Restate verbatim the span of lines below between the line with "carry the data, reads" and the line with "- Loss recovery: every", including those two lines, and only that span.

** Opening Record extracts block **

(* ===== verification/Prelude.v ===== *)
(** Verification of 0xFEC, an implementation of QUIC in Go (quic-go) with forward
    erasure correction.

    * The program

    Two endpoints exchange UDP datagrams that hold protected packets; a packet
    carries frames.  On the send side the application writes to send streams; the
    framer cuts the data of active streams into STREAM frames; the packet packer
    composes packets from acknowledgements, retransmissions, control frames,
    DATAGRAM frames and STREAM frames, and wraps the FEC protected ones into
    SOURCE_SYMBOL frames, from which the FEC sender computes REPAIR frames; the
    sent packet handler keeps what is in flight until it is acknowledged or lost.
    Packets are protected with the keys of the TLS handshake, which are updated as
    the connection goes on.  On the receive side the protection is removed, headers
    and frames are parsed, the received packet handler decides what to acknowledge, the FEC receiver recovers the payloads of lost
    packets, frames are dispatched, and the frame sorter reassembles the data of
    receive streams.  Flow control limits what streams and the connection send, the
    congestion controller and the pacer what is in flight; path MTU discovery finds
    the packet size.  Packets are routed to connections by their connection IDs,
    which the endpoints issue and retire.

    * The files

    Each file holds one module with the state of a component as a record, its data
    as inductive types and one definition per function of the source, which keeps
    the function's name where Rocq allows it.  Methods take and return the record
    they are called on; several objects that a call changes are a tuple.

    - Prelude: results of Go functions, machine integers, readers, state monad.
    - Varint (quicvarint/varint.go), Protocol (internal/protocol), Frames, AckFrame
      and FrameParser (internal/wire: frames and their parser), Headers
      (internal/wire: packet headers).
    - Fec (internal/fec: blocks, block codes, manager), FecCodes (the contract of a
      block code and its proofs), FecManager (sender and receiver), HandleFrames
      (connection.go: the loop over the frames of a packet, with recovery).
    - RingBuffer (internal/utils/ringbuffer), Queues (repair_queue.go,
      datagram_queue.go), Float64 (the float64 arithmetic of Go on integers),
      FlowControl (internal/flowcontrol).
    - ReceivedPackets (internal/ackhandler/received_packet_*.go), SentHistory,
      Ecn, SentHandler (internal/ackhandler/sent_packet_*.go, ecn.go and
      internal/utils/rtt_stats.go), SentLedger and SentSafety (their correctness).
    - FrameSorter and SorterCorrect (frame_sorter.go), CryptoStream
      (crypto_stream*.go), ReceiveStream (receive_stream.go), SendStream and
      SendCorrect (send_stream.go), StreamTransfer (a stream from end to end).
    - RetransmissionQueue (retransmission_queue.go), Framer and FramerStreams
      (framer.go, and its composition with the send streams), StreamsMap and
      StreamLimits (streams_map*.go), PacketPacker and PackerCorrect
      (packet_packer.go).
    - TransportParameters (internal/wire/transport_parameters.go), ConnectionIDs and
      ConnIDsCorrect (conn_id_*.go, packet_handler_map.go, closed_conn.go),
      Congestion (internal/congestion), MtuDiscovery (mtu_discoverer.go).
    - PacketProtection, KeyUpdate and CryptoSetup (internal/handshake: AEADs and
      header protection, the 1-RTT keys and their updates, the keys of the
      handshake, session tickets and address tokens), Unpacker
      (packet_unpacker.go).

    * Conventions

    A function that can fail returns [res]: [Ok], [Err] for a Go error, [Panic] for
    a panic (index and slice bounds, nil dereferences, explicit panics).  A method
    that changes its receiver is a computation of the state monad [st], in which
    the changes made before an error or a panic are kept.  Integers are [Z]; where
    the width matters the wrap-around is written out ([u8], [u16], [u64], [i64]).
    Bytes are integers below 256, slices lists of them, with their spare capacity
    ([slice]) where the code uses it.  Go's maps are finite maps; where the code
    iterates over a map the order is a parameter.  Calls that block are split
    where they wait into a first part and resumptions, and goroutines interleave
    at these points and at calls ([step] relations); mutexes are not modelled
    beyond that, a method that holds its lock is one step.  Buffer pools, time and
    logging are arguments or left out.

    Interfaces of the Go code are type classes; where a client is verified against
    an interface, its laws are a class of their own, with an instance for the
    implementation that is verified here ([FrameCodec] of the frames, [SchemeSpec]
    of the block codes, the laws of the framer's streams) or a concrete instance
    that shows the laws can be met.  Code outside the sources (the Reed-Solomon
    package, the cryptographic primitives, random numbers, TLS) is a parameter, with its documented
    behaviour as hypotheses.

    * The theorems

    - FEC: the XOR and the Reed-Solomon code recover the lost payloads
      ([xor_recovery], [reed_solomon_recovery]), the receiver refines an abstract
      specification for every sequence of arrivals ([receiver_refines_spec]), the
      sender emits the repair symbols of each block ([sender_repairs]), and a
      connection handles the frames of a lost packet once they are recovered
      ([lost_packet_recovered]).
    - Streams: what is read is a prefix of what was written, from end to end over a
      lossy network ([stream_transferred]), with the pieces for each side (frames
      carry the data, reads in order, completion, no lost wake-ups), the frame
      sorter ([sorter_reassembles]), flow control ([flow_control_respected],
      [window_update_due]) and stream limits ([streams_opened_in_order],
      [peer_streams_accepted]).
    - Loss recovery: every frame sent is acknowledged, lost or in flight, exactly
      once, and no call of the sent packet handler panics
      ([sent_packets_conserved]); ACK frames are validated exactly
      ([received_ack_exact]); acknowledgements are sent in time and are exact
      ([acks_sent_in_time], [received_history_correct]); lost frames are sent again
      exactly once ([retransmissions_conserved]); ECN validation.
    - Packets: headers and frames survive the wire (round trips), parsers never
      panic and terminate on any input, packets are packed within their size and
      are read back by the peer ([packet_packed]), unless a STREAM frame without a
      length comes before a SOURCE_SYMBOL frame ([mixed_streams_swallowed]); every
      stream with data is served ([streams_served]), and what the framer returns is
      what the packer relies on ([framer_streams]).
    - Protection: what the packer seals the peer's unpacker opens
      ([short_packet_unpacked], [long_packet_unpacked]), unpacking is safe on any
      bytes and only authentic packets change the keys ([unpack_safe]), and the endpoints agree on the keys however they
      update them ([key_updates_agree]).
    - Connection: connection IDs of two endpoints agree ([connection_ids_agree],
      [connection_ids_accounted]), transport parameters survive the handshake
      ([transport_parameters_roundtrip], [Unmarshal_limits]), the congestion window
      and the pacing rate are bounded ([congestion_window_bounded], [pacing_rate]),
      the search for the packet size ends close to the best one ([mtu_discovery]),
      address tokens and session tickets are read back ([address_tokens],
      [session_resumption]).

    Several lemmas next to the theorems show behaviour outside their hypotheses:
    inputs on which the code panics, loses a wake-up or loses data.

    * Bounds and fuel

    Loops that are not structural have a fuel argument, which their callers choose
    as a bound on the number of rounds (the length of the input for parsers and
    queues, the size of a map for the frame sorter); running out is a panic with
    its own message, and the theorems that a call does not panic show that it does
    not happen.  Offsets are below 2^62 and packet numbers below 2^62, as QUIC
    requires; payloads that are protected fit a packet buffer of 1452 bytes.

    * Not modelled

    The TLS handshake and the cryptographic primitives (parameters), the sockets,
    the server, the client and the transport, the run loop of the connection with
    its timers, HTTP/3 and logging.  The sent packet handler is verified against
    any congestion controller; the one of the sources is verified on its own. *)

From stdpp Require Export base decidable option list numbers strings gmap.
From Stdlib Require Export ZArith Lia.
#[global] Open Scope Z_scope.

** Closing Record extracts block **

Result of this exercise -
      carry the data, reads in order, completion, no lost wake-ups), the frame
      sorter ([sorter_reassembles]), flow control ([flow_control_respected],
      [window_update_due]) and stream limits ([streams_opened_in_order],
      [peer_streams_accepted]).
    - Loss recovery: every frame sent is acknowledged, lost or in flight, exactly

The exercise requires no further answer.